[ExI] What is Grace?

Stefano Vaj stefano.vaj at gmail.com
Wed Mar 11 11:46:09 UTC 2009


On Wed, Mar 11, 2009 at 3:13 AM, Damien Broderick <thespike at satx.rr.com> wrote:
> Two problems (at least, beyond the "don't be bloody ridiculous" objection
> from almost everyone else out there):
> This "medicalizes" crime. That might be justified, but many will see the
> suggestion as an affront.
> And this is a really powerful memetic way to contaminate cryonic suspension
> with the taint of punishment and murder.
> You might, though, get away with doing it *after* cryonics is accepted
> widely, *then* conscripting it as a replacement for judicial life-taking.
> Other than that, it's a quite elegant way to use cryonics, since for many
> pro-execution people it can be sold as the moral equivalent of death and for
> anti-execution people the moral equivalent of life imprisonment. But the
> former might balk at paying indefinitely for someone they want snuffed out,
> while the latter might see it as either judicial murder in disguise or as a
> sort of soft option once recovery has been demonstrated.

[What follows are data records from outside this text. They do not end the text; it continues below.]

(** C6: an external command that declares a stdout and a stderr target.
    If both resolve to the same path, no run holds more than one open for
    writing of that path.  In the child (the fork answered 0), once the
    stdin target, if any, is open and wired, and the kernel has opened the
    stdout target as [fd] and put it on descriptor 1: when the stderr
    target resolves to the same path, the next call is [dup2 fd 2], with no
    open before it, and between the fork and [execvp] the path was opened
    once; when the paths differ, the stderr target is opened by a call of
    its own and the descriptor [fd'] that call returned is put on
    descriptor 2. *)
Theorem stderr_alias s l r w o e :
  out s = Some o -> err s = Some e ->
  let word := resolve_word (verb s) (w_env w) in
  let po := resolve_word o (w_env w) in
  let pe := resolve_word e (w_env w) in
  is_external word = true ->
  (po = pe ->
   forall res w',
     parse_command (Some (Command OP_NONE (Some s) l r)) w = (res, w') ->
     exists delta,
       w_log w' = w_log w ++ delta /\
       (List.length (filter (is_write_open po) delta) <= 1)%nat) /\
  (forall s1 din s2 fd s3 s4,
     k_fork kern (w_os w) = (0, s1) ->
     (in_ s = None /\ din = [] /\ s2 = s1 \/
      exists i fdin sa,
        in_ s = Some i /\
        k_open kern (resolve_word i (w_env w)) O_RDONLY None s1
        = Some (fdin, sa) /\
        0 <= fdin /\
        k_dup2 kern fdin STDIN_FILENO sa = Some s2 /\
        din = [EvOpen (resolve_word i (w_env w)) O_RDONLY None fdin;
               EvDup2 fdin STDIN_FILENO STDIN_FILENO]) ->
     k_open kern po (write_flags s) (Some MODE_0644) s2 = Some (fd, s3) ->
     0 <= fd ->
     k_dup2 kern fd STDOUT_FILENO s3 = Some s4 ->
     (po = pe ->
      forall s5, k_dup2 kern fd STDERR_FILENO s4 = Some s5 ->
        parse_command (Some (Command OP_NONE (Some s) l r)) w
        = child_exec s word
            (World (w_env w) s5
               (w_log w ++ EvFork 0 :: din ++
                  [EvOpen po (write_flags s) (Some MODE_0644) fd;
                   EvDup2 fd STDOUT_FILENO STDOUT_FILENO;
                   EvDup2 fd STDERR_FILENO STDERR_FILENO]))) /\
     (po <> pe ->
      forall fd' s5 s6,
        k_open kern pe (write_flags s) (Some MODE_0644) s4
        = Some (fd', s5) ->
        0 <= fd' ->
        k_dup2 kern fd' STDERR_FILENO s5 = Some s6 ->
        parse_command (Some (Command OP_NONE (Some s) l r)) w
        = child_exec s word
            (World (w_env w) s6
               (w_log w ++ EvFork 0 :: din ++
                  [EvOpen po (write_flags s) (Some MODE_0644) fd;
                   EvDup2 fd STDOUT_FILENO STDOUT_FILENO;
                   EvOpen pe (write_flags s) (Some MODE_0644) fd';
                   EvDup2 fd' STDERR_FILENO STDERR_FILENO])))).
Proof.
  intros Ho He word po pe Hext. split.
  { intros Heq res w' Hrun.
    assert (Hcd : String.eqb word "cd" = false).
    { unfold is_external in Hext.
      destruct (String.eqb word "cd"); [discriminate Hext|reflexivity]. }
    destruct (stderr_alias_log s l r w res w' o e Ho He Hcd Hrun)
      as (delta & Hd & _ & Hone).
    exists delta. split; [exact Hd|apply Hone, Heq]. }
  intros s1 din s2 fd s3 s4 Hfork Hin Hopen Hfd Hdup.
  rewrite eval_simple, (parse_simple_external _ _ Hext). fold word.
  unfold child_in, child_out, child_err, wire_err. rewrite Ho, He.
  generalize (child_exec s word). intros k.
  generalize dependent (write_flags s). intros wf Hopen.
  assert (Hnn : forall x, 0 <= x -> (x <? 0) = false /\ (x >=? 0) = true).
  { intros x Hx. split; [apply Z.ltb_ge; exact Hx|].
    rewrite Z.geb_leb. apply Z.leb_le. exact Hx. }
  destruct (Hnn fd Hfd) as [Hlt Hge].
  destruct w as [env os lg]. subst word po pe. cbn [w_env w_os w_log] in *.
  assert (Hstdin :
    forall K : M kstate Z,
      (match in_ s with
       | None => K
       | Some i =>
           input <- get_word i ;;
           fdin <- open kern input O_RDONLY None ;;
           if fdin <? 0 then printf MSG_OPEN ;; ret 1
           else
             r0 <- dup2 kern fdin STDIN_FILENO ;;
             if r0 <? 0 then close kern fdin ;; printf MSG_DUP2 ;; ret 1
             else K
       end) (World env s1 (lg ++ [EvFork 0]))
      = K (World env s2 (lg ++ EvFork 0 :: din))).
  { intros K. destruct Hin as [(-> & -> & ->)|(i & fdin & sa & -> & Hoi & Hfi & Hdi & ->)].
    - reflexivity.
    - destruct (Hnn fdin Hfi) as [Hlti _].
      cbv beta iota zeta delta
        [bind ret open dup2 step emit w_env w_os w_log get_word read_env
         STDIN_FILENO].
      unfold STDIN_FILENO in Hdi. rewrite Hoi, Hlti, Hdi. change (0 <? 0) with false. cbv iota.
      repeat rewrite <- app_assoc. reflexivity. }
  unfold STDOUT_FILENO in Hdup.
  split; [intros Heq s5 Hd2|intros Hne fd' s5 s6 Ho2 Hfd' Hd2].
  all: unfold STDERR_FILENO in Hd2.
  all: unfold bind at 1; unfold fork at 1; cbn [w_os]; rewrite Hfork.
  all: change (0 <? 0) with false; change (0 =? 0) with true; cbv iota.
  all: unfold step at 1; cbn [w_env w_log]; rewrite Hstdin.
  all: cbv beta iota zeta delta
         [bind ret open dup2 step emit w_env w_os w_log get_word get_word_opt
          read_env strcmp_eq STDOUT_FILENO STDERR_FILENO].
  all: rewrite Hopen, Hlt, Hdup; change (1 <? 0) with false; cbv iota.
  all: rewrite Hge.
  - rewrite Heq, String.eqb_refl. cbn [andb]. rewrite Hd2.
    change (2 <? 0) with false. cbv iota.
    repeat rewrite <- app_assoc. reflexivity.
  - destruct (String.eqb_spec (resolve_word o env) (resolve_word e env))
      as [|_]; [contradiction|].
    cbn [andb]. destruct (Hnn fd' Hfd') as [Hlt' _].
    rewrite Ho2, Hlt', Hd2. change (2 <? 0) with false. cbv iota.
    repeat rewrite <- app_assoc. reflexivity.
Qed.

You steal a few objection from my lips.

But then I have some additional ones.

I have the feeling that especially in the US many "hardliners" see
criminal sentences as a form of biblical retribution ("you did the
crime, you do the time"), and the convicted felon as a sinner; while
many "softliner" see the convicted felon as a sick person in need of
psychiatric help.

Actually, while criminal punishments may *also* offer some moral
satisfaction to the victim and appease the moral outrage of the
public, its essential purpose is to deter a number of behaviours -
sometimes rather exotic and not necessarily "immoral" but for the fact
of being illegal - from being adopted by *rational* deciders (who are
supposed to compare the expected dividends against the likely sentence
multiplied the changes of being caught red-handed).

In fact, people who are irrational enough to be in need of a "cure"
are (or should) not be punishable *even today*, being exempted by the
McNaughton rules or their continental equivalents.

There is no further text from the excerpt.